I know. she loved us my stepgrandmother [well I know she loved me]. and we loved her. well I did. I never wanted to change how I felt about her. so I didn’t. I never asked for the details of . her not being nice to others. if I pass like tomorrow [i’m not going to] I want to be remembered good. er I mean well I want to be remembered well. I think most people do. presumably. and maybe i’m better off bc I didn’t ask. ya know. maybe it’s better for me that my mom hasn’t told me ‘well one day she said this awful thing to your dad’.
I just still feel alone. I want to know that someone else loved her. and maybe they did someone I don’t know and never met. I hope they did.
um.........................oh right. so on tues. I saw dr, dumke. and I talked a little about what happened between my mom & I. and that was hard just as I knew it would be. but w/ this. the recent events mentioned above. it’s seemingly harder. the more personal things are seemingly harder. I only detailed 2 of the incidents. and well when I see her I have a thing I type up for what I want to go over. and so I wrote that I should talk about it and that it wasn’t a place I liked being and didn’t go to often, or something like that. and it’s not.
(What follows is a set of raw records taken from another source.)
(* ===== verification/TxIdentifier.v ===== *)
(** * Identifiers of senders and transactions, and size tracking

    [crates/transaction-pool/src/identifier.rs] and [pool/size.rs]. *)

From S2P Require Import Prelude Ordered.

Module Identifier.

(** ** Transaction identifiers *)

Abbreviation SenderId := Z (only parsing).

Record TransactionId := mkTransactionId { sender : SenderId; nonce : Z }.

#[export] Instance TransactionId_eq_dec : EqDecision TransactionId.
Proof. solve_decision. Defined.

#[export] Instance TransactionId_countable : Countable TransactionId.
Proof.
  apply (inj_countable' (fun i => (sender i, nonce i)) (fun p => mkTransactionId p.1 p.2)).
  by intros [].
Defined.

(** The derived [Ord]: sender first, then nonce. *)
Definition id_le (a b : TransactionId) : Prop :=
  sender a < sender b \/ (sender a = sender b /\ nonce a <= nonce b).

#[export] Instance id_le_dec : RelDecision id_le.
Proof. intros a b. unfold id_le. apply _. Defined.

#[export] Instance id_le_order : TotalOrder id_le.
Proof.
  unfold id_le. split; [split; [split|]|].
  - intros a. lia.
  - intros a b c. lia.
  - intros [] [] ? ?; simpl in *. f_equal; lia.
  - intros [a1 a2] [b1 b2]; unfold trichotomy, strict; simpl.
    destruct (decide (a1 < b1 \/ a1 = b1 /\ a2 < b2)); [left; lia|].
    destruct (decide (a1 = b1 /\ a2 = b2)) as [[-> ->]|]; [by right; left|].
    right; right. lia.
Qed.

#[export] Instance TransactionId_order : KeyOrder TransactionId := {
  key_le := id_le;
  key_le_dec := id_le_dec;
  key_le_order := id_le_order;
}.

Definition ancestor (transaction_nonce on_chain_nonce : Z) (s : SenderId)
  : option TransactionId :=
  if on_chain_nonce <? transaction_nonce
  then Some (mkTransactionId s (transaction_nonce - 1)) else None.

Definition unchecked_ancestor (self : TransactionId) : option TransactionId :=
  if nonce self =? 0 then None else Some (mkTransactionId (sender self) (nonce self - 1)).

(** [self.nonce + 1], which wraps in the release profile. *)
Definition next_nonce (self : TransactionId) : Z := wrapping_add_u64 (nonce self) 1.

Definition descendant (self : TransactionId) : TransactionId :=
  mkTransactionId (sender self) (next_nonce self).

Definition start_bound (s : SenderId) : TransactionId := mkTransactionId s 0.

Definition into_transaction_id (s : SenderId) (n : Z) : TransactionId := mkTransactionId s n.

(** ** The transactions of one sender

    [range(id..)] of a map ordered by identifier, cut off where the sender
    changes: how every index of the pool finds the transactions of a sender. *)

Section sender_range.
Context {A : Type}.
Implicit Types (m : gmap TransactionId A) (i j : TransactionId).

Definition sender_range i m : list (TransactionId * A) :=
  take_while (fun p => sender p.1 =? sender i) (bt_range_from i m).

Lemma bt_range_from_sorted i m : StronglySorted (entry_le (V:=A)) (bt_range_from i m).
Proof. apply filter_sorted, bt_entries_sorted. Qed.

Lemma elem_of_sender_range i m j a :
  (j, a) ∈ sender_range i m <-> m !! j = Some a /\ sender j = sender i /\ nonce i <= nonce j.
Proof.
  unfold sender_range.
  rewrite (take_while_sorted (entry_le (V:=A))); [|apply bt_range_from_sorted|].
  - rewrite bt_range_from_elem, Z.eqb_eq. unfold key_le; simpl. unfold id_le. naive_solver lia.
  - intros [x a1] [y a2] [_ Hx]%bt_range_from_elem _ Hle Hne. simpl in *. bools.
    apply Z.eqb_neq. unfold entry_le, key_le in *; simpl in *. unfold id_le in *. lia.
Qed.

Lemma sender_range_keys_NoDup i m : NoDup (sender_range i m).*1.
Proof.
  apply (sublist_NoDup _ (bt_range_from i m).*1); [|apply fmap_sublist, take_while_sublist].
  apply filter_keys_NoDup, NoDup_bt_keys.
Qed.

(** Increasing nonces. *)
Lemma sender_range_sorted i m :
  StronglySorted (fun p q => nonce p.1 < nonce q.1) (sender_range i m).
Proof.
  assert (Hs : StronglySorted (entry_le (V:=A)) (sender_range i m)).
  { apply take_while_StronglySorted, bt_range_from_sorted. }
  pose proof (sender_range_keys_NoDup i m) as Hnd.
  assert (Hall : Forall (fun p => sender p.1 = sender i) (sender_range i m)).
  { apply Forall_forall. intros [j a] Hj%elem_of_sender_range. naive_solver. }
  revert Hs Hnd Hall. generalize (sender_range i m) as l. clear.
  induction 1 as [|[j a] l Hs IH Hle]; intros Hnd Hall; constructor.
  - apply IH; [by inversion Hnd|by inversion Hall].
  - rewrite Forall_forall in *. intros [k b] Hk. simpl.
    specialize (Hle _ Hk). pose proof (Hall (j, a) ltac:(set_solver)) as Hj.
    pose proof (Hall (k, b) ltac:(set_solver)) as Hk'.
    rewrite fmap_cons, NoDup_cons in Hnd. destruct Hnd as [Hnd _].
    assert (j <> k). { intros ->. apply Hnd. by apply (list_elem_of_fmap_2 fst l (k, b)). }
    unfold entry_le, key_le in Hle; simpl in *. unfold id_le in Hle.
    destruct j, k; simpl in *. assert (nonce0 <> nonce1) by congruence. lia.
Qed.

(** How many of the entries belong to a sender. *)
Definition sender_count (s : SenderId) m : nat :=
  size (filter (fun p : TransactionId * A => sender p.1 = s) m).

Lemma sender_count_insert s m i a :
  m !! i = None ->
  sender_count s (<[i := a]> m) =
  if bool_decide (sender i = s) then S (sender_count s m) else sender_count s m.
Proof.
  intros Hi. unfold sender_count. rewrite map_filter_insert.
  case_bool_decide; case_decide; simpl in *; try done.
  - rewrite map_size_insert_None; [done|]. apply map_lookup_filter_None. by left.
  - by rewrite delete_id.
Qed.

Lemma sender_count_delete s m i a :
  m !! i = Some a ->
  sender_count s m =
  if bool_decide (sender i = s) then S (sender_count s (delete i m)) else sender_count s (delete i m).
Proof.
  intros Hi. rewrite <- (insert_delete_id m i a Hi) at 1.
  by rewrite sender_count_insert by apply lookup_delete_eq.
Qed.

Lemma sender_count_zero s m : sender_count s m = 0%nat <-> (forall i, sender i = s -> m !! i = None).
Proof.
  unfold sender_count. rewrite map_size_empty_iff. split.
  - intros He i Hi. destruct (m !! i) as [a|] eqn:E; [|done].
    assert (filter (fun p : TransactionId * A => sender p.1 = s) m !! i = Some a) as Hf
      by (by apply map_lookup_filter_Some).
    by rewrite He, lookup_empty in Hf.
  - intros Hm. apply map_empty. intros i. apply map_lookup_filter_None.
    destruct (decide (sender i = s)); [left; auto|by right].
Qed.

Lemma sender_count_le s m : (sender_count s m <= size m)%nat.
Proof. apply map_subseteq_size, map_filter_subseteq. Qed.

End sender_range.

(** ** Sender identifiers *)

Record SenderIdentifiers := mkSenderIdentifiers {
  id : Z;
  address_to_id : gmap Z SenderId;
  sender_to_address : gmap SenderId Z;
}.

Definition empty_identifiers : SenderIdentifiers := mkSenderIdentifiers 0 ∅ ∅.

Definition address (self : SenderIdentifiers) (s : SenderId) : option Z :=
  sender_to_address self !! s.

Definition sender_id (self : SenderIdentifiers) (addr : Z) : option SenderId :=
  address_to_id self !! addr.

Definition next_id (self : SenderIdentifiers) : SenderIdentifiers * SenderId :=
  let i := id self in
  (mkSenderIdentifiers (wrapping_add_u64 (id self) 1) (address_to_id self)
     (sender_to_address self), i).

Definition sender_id_or_create (self : SenderIdentifiers) (addr : Z)
  : SenderIdentifiers * SenderId :=
  match sender_id self addr with
  | Some i => (self, i)
  | None =>
      let '(self, i) := next_id self in
      (mkSenderIdentifiers (id self) (<[addr := i]> (address_to_id self))
         (<[i := addr]> (sender_to_address self)), i)
  end.

Fixpoint sender_ids_or_create (self : SenderIdentifiers) (addrs : list Z)
  : SenderIdentifiers * list SenderId :=
  match addrs with
  | [] => (self, [])
  | addr :: addrs =>
      let '(self, i) := sender_id_or_create self addr in
      let '(self, rest) := sender_ids_or_create self addrs in
      (self, i :: rest)
  end.

(** ** Lemmas *)

(** The two maps are inverse to each other and every identifier in use is
    below the counter, which has not wrapped. *)
Record ids_ok (s : SenderIdentifiers) : Prop := {
  ids_inverse a i : address_to_id s !! a = Some i <-> sender_to_address s !! i = Some a;
  ids_below a i : address_to_id s !! a = Some i -> 0 <= i < id s;
  ids_count : id s = Z.of_nat (size (address_to_id s));
}.

Lemma ids_ok_empty : ids_ok empty_identifiers.
Proof. split; simpl; [intros; by rewrite !lookup_empty| |done]. intros a i. by rewrite lookup_empty. Qed.

Lemma sender_id_or_create_ok s a :
  ids_ok s -> id s + 1 < u64_modulus ->
  let '(s', i) := sender_id_or_create s a in
  ids_ok s' /\ address_to_id s' !! a = Some i /\ id s' <= id s + 1 /\
  address_to_id s ⊆ address_to_id s'.
Proof.
  intros Hok Hroom. unfold sender_id_or_create, sender_id.
  destruct (address_to_id s !! a) as [i|] eqn:Ha; simpl.
  { split_and!; [done|done|lia|done]. }
  assert (Hw : wrapping_add_u64 (id s) 1 = id s + 1).
  { apply wrap_u64_small. pose proof (ids_count _ Hok). unfold is_u64. lia. }
  assert (Hfresh : sender_to_address s !! id s = None).
  { destruct (sender_to_address s !! id s) as [b|] eqn:Hb; [|done].
    apply (ids_inverse _ Hok), (ids_below _ Hok) in Hb. lia. }
  split_and!; [|by simplify_map_eq|lia|by apply insert_subseteq].
  split; simpl.
  - intros b i. destruct (decide (a = b)) as [<-|Hab], (decide (id s = i)) as [<-|Hi];
      rewrite ?lookup_insert_eq, ?lookup_insert_ne by done.
    + done.
    + split; [congruence|]. intros Hb. apply (ids_inverse _ Hok) in Hb. congruence.
    + split; [|congruence]. intros Hb. apply (ids_below _ Hok) in Hb. lia.
    + apply (ids_inverse _ Hok).
  - intros b i. pose proof (ids_count _ Hok).
    destruct (decide (a = b)) as [<-|Hab]; rewrite ?lookup_insert_eq, ?lookup_insert_ne by done.
    + intros [= <-]. lia.
    + intros Hb. apply (ids_below _ Hok) in Hb. lia.
  - rewrite map_size_insert_None by done. pose proof (ids_count _ Hok). lia.
Qed.

Lemma sender_ids_or_create_ok s addrs :
  ids_ok s -> id s + Z.of_nat (length addrs) < u64_modulus ->
  let '(s', ids) := sender_ids_or_create s addrs in
  ids_ok s' /\ Forall2 (fun a i => address_to_id s' !! a = Some i) addrs ids /\
  address_to_id s ⊆ address_to_id s'.
Proof.
  revert s. induction addrs as [|a addrs IH]; intros s Hok Hroom; simpl; [by split_and!|].
  pose proof (sender_id_or_create_ok s a Hok) as H1. simpl in Hroom.
  destruct (sender_id_or_create s a) as [s1 i].
  destruct H1 as (Hok1 & Ha & Hle & Hsub1); [lia|].
  specialize (IH s1 Hok1). destruct (sender_ids_or_create s1 addrs) as [s2 rest].
  destruct IH as (Hok2 & Hall & Hsub2); [lia|].
  split_and!; [done| |by etrans].
  constructor; [|done]. by eapply lookup_weaken.
Qed.

(** ** Size tracking *)

(** An [isize]; the additions of the release profile wrap. *)
Record SizeTracker := mkSizeTracker { tracked : Z }.

Definition size_default : SizeTracker := mkSizeTracker 0.
Definition size_reset (self : SizeTracker) : SizeTracker := mkSizeTracker 0.
Definition size_add (self : SizeTracker) (rhs : Z) : SizeTracker :=
  mkSizeTracker (wrap_i64 (tracked self + wrap_i64 rhs)).
Definition size_sub (self : SizeTracker) (rhs : Z) : SizeTracker :=
  mkSizeTracker (wrap_i64 (tracked self - wrap_i64 rhs)).
Definition size_into_usize (self : SizeTracker) : Z := wrap_u64 (tracked self).

Lemma size_add_usize s z :
  size_into_usize (size_add s z) = wrap_u64 (size_into_usize s + z).
Proof.
  unfold size_into_usize, size_add. simpl.
  rewrite wrap_u64_wrap_i64, wrap_u64_add_l, <- wrap_u64_add_r, wrap_u64_wrap_i64.
  apply wrap_u64_add_r.
Qed.

Lemma size_sub_usize s z :
  size_into_usize (size_sub s z) = wrap_u64 (size_into_usize s - z).
Proof.
  unfold size_into_usize, size_sub. simpl.
  rewrite wrap_u64_wrap_i64, wrap_u64_sub_l, <- wrap_u64_sub_r, wrap_u64_wrap_i64.
  apply wrap_u64_sub_r.
Qed.

(** ** Properties *)

(** C38: identifiers are assigned one to one.  Starting from the empty table,
    as long as fewer than [2^64] addresses are looked up, the identifiers
    returned for a list of addresses are equal exactly where the addresses
    are, each maps back to its address, and asking again returns it. *)
Theorem sender_ids_bijection addrs s' ids :
  Z.of_nat (length addrs) < u64_modulus ->
  sender_ids_or_create empty_identifiers addrs = (s', ids) ->
  length ids = length addrs /\
  (forall j k a b i i', addrs !! j = Some a -> addrs !! k = Some b ->
     ids !! j = Some i -> ids !! k = Some i' -> (i = i' <-> a = b)) /\
  (forall j a i, addrs !! j = Some a -> ids !! j = Some i ->
     address s' i = Some a /\ sender_id s' a = Some i /\
     sender_id_or_create s' a = (s', i)).
Proof.
  intros Hlen Heq.
  pose proof (sender_ids_or_create_ok empty_identifiers addrs ids_ok_empty) as H.
  rewrite Heq in H. destruct H as (Hok & Hall & _); [simpl; lia|].
  assert (Hget : forall j a i, addrs !! j = Some a -> ids !! j = Some i ->
            address_to_id s' !! a = Some i) by (intros j a i ??; exact (Forall2_lookup_lr _ _ _ _ _ _ Hall ltac:(done) ltac:(done))).
  split_and!.
  - symmetry. by eapply Forall2_length.
  - intros j k a b i i' Ha Hb Hi Hi'.
    pose proof (Hget _ _ _ Ha Hi) as H1. pose proof (Hget _ _ _ Hb Hi') as H2.
    split; intros ->; [|congruence].
    apply (ids_inverse _ Hok) in H1, H2. congruence.
  - intros j a i Ha Hi. pose proof (Hget _ _ _ Ha Hi) as H1.
    unfold sender_id_or_create, sender_id, address. rewrite H1.
    split_and!; [by apply (ids_inverse _ Hok)|done|done].
Qed.

Lemma sender_ids_bijection_witness :
  sender_ids_or_create empty_identifiers [7; 9; 7] =
    ((sender_ids_or_create empty_identifiers [7; 9; 7]).1, [0; 1; 0]) /\
  address (sender_ids_or_create empty_identifiers [7; 9; 7]).1 1 = Some 9.
Proof.
  assert (Heq : sender_ids_or_create empty_identifiers [7; 9; 7] =
    ((sender_ids_or_create empty_identifiers [7; 9; 7]).1, [0; 1; 0])) by (vm_compute; reflexivity).
  split; [exact Heq|].
  destruct (sender_ids_bijection [7; 9; 7] _ [0; 1; 0] ltac:(done) Heq) as (_ & _ & H).
  apply (H 1%nat); reflexivity.
Defined.

End Identifier.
I need soco my go-to drink. it has been ever since my ex I broke up. it’s funny; when we weren’t yet official he invited me to a holiday get together. and that’s the first time I had soco. in spiked eggnog. and then. the weekend we broke up I had it. it’s like it came full circle or something. no actually that’s exactly what it is. um but anyway. and then it quickly became my fave drink. it’s also the one I get tired of the fastest. same w/ chai. I love chai. except for starbucks chai.
I’ve been thinking about my ex lately. [well this is turning into a long entry]. I never smoked before I met him either and I don’t mean weed I mean cigs. I’ve smoked a cig or 2 in my day. I don’t like make a habit of it or anything. it’s not particularly good for a person as we all know. and actually. I smoked my first one. like. ..............um.................I think just short of a yr. after we broke up. in the bathroom of my place. I. anyway.